She got a quick start in last year's public-transportation thriller, Speed, and even more attention in the recent romantic comedy While You Were Sleeping. But those who really know Sandra Bullock's oeuvre fell for her beguiling smile and personality long ago in her debut film, Love Potion #9. Since then, the 29-year-old has appeared as the dead girlfriend in The Vanishing, as a waitress who befriends Robert Duvall in Wrestling Ernest Hemingway, as a country-singing wanna-be in The Thing Called Love and as Sylvester Stallone's future-cop sidekick in Demolition Man. No doubt being the daughter of a German opera singer and an Alabama-bred vocal coach prepared her to take on diverse roles. Next, she plays an agoraphobic computer geek in The Net and will star opposite Denis Leary in Two If By Sea. Contributing Editor David Rensin met with Bullock at her Los Angeles home, a fixer-upper she's proud to have fixed up herself. "We talked in her breakfast nook for two hours," says Rensin. "The whole time I kept wondering why, with all her talent--as an actress and as a general contractor--wrapped up in such a fabulous and approachable package, this woman was single."
Q
1
PLAYBOY:
What is unsafe at any speed?
Sandra Bullock:
Falling in love--as it should be. Yet you should go with it regardless of whether or not you get into a horrible accident. Even if your heart gets smashed, you'll be a better person once you're over the pain.
Q
2
PLAYBOY:
In British slang, "bullocks" means balls. Does that describe you?
Sandra Bullock:
Most of the time, yes. It's either balls or it's stupidity. I'm like a bull in a china shop. I barrel into things because if I give myself too long to think about them, I'll be too scared to do them. I'm ballsy on first instinct. In retrospect I'm a "Why did you do that?" type of person. So I sit around and second-guess myself all the time--but I never go back and correct the situation. My first instinct is always right. Some people have buyer's remorse; I have action remorse, dress remorse, comment remorse. I always go, "That was stupid. Why did I say that?" On the other hand, I say what I think. I should be glad.
Q
3
PLAYBOY:
Are you a gals' gal or are you a guys' gal?
Sandra Bullock:
I can be either, depending on the company I keep. Mostly I'm a nice balance of both. These days there's not so much of a difference as there was 20 years ago, when one type of woman hung with the guys at the truck stop and the other was a homemaker. I love that I have a lot of male friends and I can talk to them about what guys like from girls. And my girlfriends are really strong, feminine women--yet we can all be girls together. Some days we just have to go out and shop, get a massage, get loofahed and pampered.

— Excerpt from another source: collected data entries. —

(* ===== verification/Actors.v ===== *)
(** * Actors and authentication provenance

    [Actor] (internal/domain/acceptance.go), [OperationActor] and its validation
    (internal/domain/operation.go) and [validThreadActor] (internal/domain/thread.go):
    who performs an operation, and through which credential. *)

From stdpp Require Import base tactics strings gmap list numbers.
From S2P Require Import Prelude.

(** ** Actor: internal/domain/acceptance.go *)

Definition ActorType := string.
Definition ActorTypeUser : ActorType := "user".
Definition ActorTypeAgent : ActorType := "agent".
Definition ActorTypeSystem : ActorType := "system".

Record Actor := mkActor {
  actor_Type : ActorType;
  actor_UserID : option UUID;
  actor_Ref : string;
}.

#[global] Instance Actor_eq_dec : EqDecision Actor.
Proof. solve_decision. Defined.

(** The zero value [Actor{}]. *)
Definition Actor_zero : Actor := mkActor "" None "".

Definition Actor_IsHuman (a : Actor) : bool :=
  (actor_Type a == ActorTypeUser) &&
  match actor_UserID a with Some u => u != uuid_Nil | None => false end.

(** internal/domain/thread.go *)
Definition validThreadActor (actor : Actor) : bool :=
  if actor_Type actor == ActorTypeUser then Actor_IsHuman actor
  else if (actor_Type actor == ActorTypeAgent) || (actor_Type actor == ActorTypeSystem)
  then negb (blank (actor_Ref actor))
  else false.

(** ** OperationActor: internal/domain/operation.go *)

Definition AuthenticationMethod := string.
Definition AuthenticationMethodSession : AuthenticationMethod := "session".
Definition AuthenticationMethodAPIToken : AuthenticationMethod := "api_token".
Definition AuthenticationMethodAgentDelegate : AuthenticationMethod := "agent_delegate".

Record OperationActor := mkOperationActor {
  op_UserID : UUID;
  op_AuthMethod : AuthenticationMethod;
  op_TokenID : option UUID;
  op_TokenName : string;
  op_AgentRunID : option UUID;
  op_RequestID : string;
}.

(** [p == nil || *p == uuid.Nil] *)
Definition missing (p : option UUID) : bool :=
  match p with Some u => u == uuid_Nil | None => true end.

(** [p != nil] *)
Definition present {A} (p : option A) : bool :=
  match p with Some _ => true | None => false end.

Lemma present_false {A} (o : option A) : present o = false <-> o = None.
Proof. by destruct o. Qed.

Definition OperationActor_Validate (a : OperationActor) : result unit :=
  _ ← fail_if ((op_UserID a == uuid_Nil) || blank (op_RequestID a)) ErrInvalidOperationActor;
  if op_AuthMethod a == AuthenticationMethodSession then
    fail_if (present (op_TokenID a) || (op_TokenName a != "") || present (op_AgentRunID a))
      ErrInvalidOperationActor
  else if op_AuthMethod a == AuthenticationMethodAPIToken then
    fail_if (missing (op_TokenID a) || present (op_AgentRunID a)) ErrInvalidOperationActor
  else if op_AuthMethod a == AuthenticationMethodAgentDelegate then
    fail_if (present (op_TokenID a) || (op_TokenName a != "") || missing (op_AgentRunID a))
      ErrInvalidOperationActor
  else Err ErrInvalidOperationActor.

Definition SessionOperation (userID : UUID) (requestID : string) : OperationActor :=
  let requestID := if blank requestID then "internal" else requestID in
  mkOperationActor userID AuthenticationMethodSession None "" None requestID.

The next day we want to conquer the world and start our own company.
Q
4
PLAYBOY:
Explain the loofah to the unwashed.
Sandra Bullock:
It's an exfoliant. It looks like a sponge made of shredded wheat. I got loofahed yesterday. You go to this place in Chinatown and they put you in a hot alkaline bath. Then a lovely Asian woman comes in, throws you onto a table--you're naked--takes a loofah glove and rubs it all over your body. It completely tears off the first three layers of skin so that you feel like you were just born. Then they give you a shiatsu, dip you and flip you around, toss you about the room. You walk out feeling like you've just taken off that week's ugly layer. You're all shiny and pink and you can go off into the next millennium.
Q
5
PLAYBOY:
While we're close to the skin, tell us what men should know about women's underwear. How soon is too soon to buy some for you?
Sandra Bullock:
No one has ever bought me underwear, and I'm a little bummed about that. Maybe it's not such a big deal anymore to buy a woman underwear. Women have Victoria's Secret. We're in there every day, buying the greatest stuff, so men probably think, I can't buy her that sexy piece because she probably already has it. I've bought myself the gamut. I like a certain type of...how can I say it delicately? It doesn't produce pantie lines. I like camisoles. I love men's Calvin Kleins. Women think pulling on a pair of men's underwear is very sexy.
Buying me underwear by the second week of dating is a little forward. Maybe after the three-month getting-to-know-you period is over, when you know if you want to continue the relationship. Then, I would prefer him to buy what he wanted to see me in. I want to be surprised, like, "Try this on." As long as there are no sharp things sticking out of it.